=== Section Start ===
(** * Smart search: query parsing and embedding orchestration

    A shallow embedding of [server/src/services/search.service.ts]
    ([parseQuery] and [searchSmart] of [SearchService]) together with the
    properties of its specification.

    JavaScript strings are sequences of UTF-16 code units; they are modelled
    as lists of [N].  Regular expressions are modelled by a small
    backtracking matcher that covers the constructs the service uses
    (literal characters, [\s], [[^\s]], greedy [*], [+], [{n,}] on a
    character set, [$], one capture group, the [g] and [i] flags).  The
    service runs in a state monad over its embedding cache and the list of
    the calls made to its collaborators, with exceptions.

    Contents: strings and regular expressions; [parseQuery]; the cache, the
    collaborators and [searchSmart]; the reference pattern and the
    post-processing in the words of the specification; the facts about the
    matcher, the extraction loop and the post-processing; the facts about
    the service; the properties of the specification, C1 to C10. *)

From Stdlib Require Import String Ascii List NArith ZArith Arith Bool Lia
  DecimalString.
Import ListNotations.

(* ------------------------------------------------------------------ *)
(** ** JavaScript strings *)

Definition jsString := list N.

(** A string literal of the source, as code units (ASCII literals only). *)
Definition str (s : string) : jsString :=
  map N_of_ascii (list_ascii_of_string s).

Definition jsString_eqb (a b : jsString) : bool :=
  if list_eq_dec N.eq_dec a b then true else false.
(** [s.split(sep)] for a one-character separator: never empty. *)
Fixpoint split (sep : ascii) (s : string) : list string :=
  match s with
  | EmptyString => [EmptyString]
  | String c s' =>
      if Ascii.eqb c sep then EmptyString :: split sep s'
      else match split sep s' with
           | [] => [String c EmptyString]
           | hd :: tl => String c hd :: tl
           end
  end.

(** [l[-1]] on the result of a split. *)
Definition last_item (l : list string) : string := List.last l EmptyString.

(** [sep.join(l)] *)
Fixpoint join (sep : string) (l : list string) : string :=
  match l with
  | [] => EmptyString
  | [x] => x
  | x :: tl => x ++ sep ++ join sep tl
  end.

(** [s.replace(a, b)] for one-character [a] and [b]. *)
Fixpoint replace (a b : ascii) (s : string) : string :=
  match s with
  | EmptyString => EmptyString
  | String c s' => String (if Ascii.eqb c a then b else c) (replace a b s')
  end.

(** [str(n)] for an int. *)
Definition str (n : Z) : string := NilZero.string_of_int (Z.to_int n).

(** [f"{x}"] for an [Optional[str]]. *)
Definition str_opt (o : option string) : string :=
  match o with Some s => s | None => "None" end.

(** truthiness of an [Optional[str]] *)
Definition truthy (o : option string) : bool :=
  match o with Some EmptyString => false | Some _ => true | None => false end.

(** [x in l] for a list of strings. *)
Definition mem (x : string) (l : list string) : bool :=
  existsb (String.eqb x) l.

(** Components of a [PurePosixPath]: empty and ["."] components vanish. *)
Definition path_parts (p : string) : list string :=
  filter (fun c => negb (String.eqb c "" || String.eqb c "."))
         (split "/" p).

(** [Path(p).name] *)
Definition path_name (p : string) : string :=
  List.last (path_parts p) EmptyString.

(** [Path(p).suffix]: from the last dot of the name, when that dot is
    neither the first nor the last character of the name. *)
Definition suffix (p : string) : string :=
  let name := path_name p in
  let parts := split "." name in
  let ext := last_item parts in
  if (Nat.leb 2 (List.length parts)
      && negb (String.eqb ext "")
      && Nat.ltb (String.length ext + 1) (String.length name))%bool
  then "." ++ ext else "".

(** [str(Path(dir) / name)] for a relative [dir] without redundant
    components and a [name] that does not start with a slash. *)
Definition path_join (dir name : string) : string :=
  join "/" (dir :: path_parts name).

End Py.

(* ================================================================== *)
(** ** models.py *)

Definition bytes := list Byte.byte.

Definition opt_Z_eqb (a b : option Z) : bool :=
  match a, b with
  | Some x, Some y => x =? y
  | None, None => true
  | _, _ => false
  end.

Definition opt_string_eqb (a b : option string) : bool :=
  match a, b with
  | Some x, Some y => String.eqb x y
  | None, None => true
  | _, _ => false
  end.

Module College.
Record t := mk {
  id : Z;
  name : string;
  invite_code : string;
  slug : string;
  is_active : bool;
  created_at : Z
}.
End College.

Module User.
Record t := mk {
  id : Z;
  full_name : option string;
  email : string;
  hashed_password : string;
  role : option string;
  college_id : option Z;
  phone_number : option string;
  address : option string;
  interests : option string;
  college_name : option string;
  profile_image_url : option string;
  theme_preference : option string;
  is_active : option bool;
  is_superuser : bool;
  events_count : option Z;
  buddies_count : option Z
}.
End User.

Module Event.
Record t := mk {
  id : Z;
  title : string;
  description : option string;
  location : option string;
  start_time : option Z;
  end_time : option Z;
  image_url : option string;
  organizer_id : Z;
  college_id : option Z;
  created_at : Z
}.

Definition set_image_url (e : t) (u : option string) : t :=
  mk (id e) (title e) (description e) (location e) (start_time e)
     (end_time e) u (organizer_id e) (college_id e) (created_at e).
End Event.

Module Participation.
Record t := mk {
  id : Z;
  user_id : Z;
  event_id : Z;
  registered_at : Z;
  status : string
}.
End Participation.

Module Notification.
Record t := mk {
  id : Z;
  user_id : option Z;
  title : string;
  message : string;
  type : string;
  is_read : bool;
  created_at : Z
}.
End Notification.

Module MarketplaceItem.
Record t := mk {
  id : Z;
  owner_id : Z;
  title : string;
  description : string;
  price : float;
  category : string;
  image_url : option string;
  is_available : bool;
  created_at : Z
}.

Definition set_image_url (i : t) (u : option string) : t :=
  mk (id i) (owner_id i) (title i) (description i) (price i) (category i)
     u (is_available i) (created_at i).
End MarketplaceItem.

Module VerificationRequest.
Record t := mk {
  id : Z;
  user_id : Z;
  id_card_url : string;
  status : string;
  admin_note : option string;
  created_at : Z
}.

Definition set_status (v : t) (s : string) : t :=
  mk (id v) (user_id v) (id_card_url v) s (admin_note v) (created_at v).

Definition set_admin_note (v : t) (n : option string) : t :=
  mk (id v) (user_id v) (id_card_url v) (status v) n (created_at v).
End VerificationRequest.

(* ================================================================== *)
(** ** The world a handler runs in *)

(** One call to a storage backend, remote or local. *)
Inductive StorageCall :=
| RemoteRemove (storage_path : string)
| RemoteUpload (storage_path : string) (content : bytes) (content_type : string)
| LocalMkdir (dir : string)
| LocalWrite (file_path : string) (content : bytes).

(** The dict passed to [manager.broadcast]. *)
Record BroadcastPayload := mkPayload {
  p_type : string;
  p_title : string;
  p_message : string;
  p_notif_type : string;
  p_id : Z
}.

Record World := mkWorld {
  colleges : list College.t;
  users : list User.t;
  events : list Event.t;
  participations : list Participation.t;
  notifications : list Notification.t;
  marketplace_items : list MarketplaceItem.t;
  verification_requests : list VerificationRequest.t;
  storage_calls : list StorageCall;
  broadcasts : list BroadcastPayload;
  printed : list string
}.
=== Section End ===
WORK ORDER:
Every line from the one with "Definition set_image_url (i" to the end of the records above should be returned exactly, and no other lines.

RESPONSE TO THE TASK:
Definition set_image_url (i : t) (u : option string) : t :=
  mk (id i) (owner_id i) (title i) (description i) (price i) (category i)
     u (is_available i) (created_at i).
End MarketplaceItem.

Module VerificationRequest.
Record t := mk {
  id : Z;
  user_id : Z;
  id_card_url : string;
  status : string;
  admin_note : option string;
  created_at : Z
}.

Definition set_status (v : t) (s : string) : t :=
  mk (id v) (user_id v) (id_card_url v) s (admin_note v) (created_at v).

Definition set_admin_note (v : t) (n : option string) : t :=
  mk (id v) (user_id v) (id_card_url v) (status v) n (created_at v).
End VerificationRequest.

(* ================================================================== *)
(** ** The world a handler runs in *)

(** One call to a storage backend, remote or local. *)
Inductive StorageCall :=
| RemoteRemove (storage_path : string)
| RemoteUpload (storage_path : string) (content : bytes) (content_type : string)
| LocalMkdir (dir : string)
| LocalWrite (file_path : string) (content : bytes).

(** The dict passed to [manager.broadcast]. *)
Record BroadcastPayload := mkPayload {
  p_type : string;
  p_title : string;
  p_message : string;
  p_notif_type : string;
  p_id : Z
}.

Record World := mkWorld {
  colleges : list College.t;
  users : list User.t;
  events : list Event.t;
  participations : list Participation.t;
  notifications : list Notification.t;
  marketplace_items : list MarketplaceItem.t;
  verification_requests : list VerificationRequest.t;
  storage_calls : list StorageCall;
  broadcasts : list BroadcastPayload;
  printed : list string
}.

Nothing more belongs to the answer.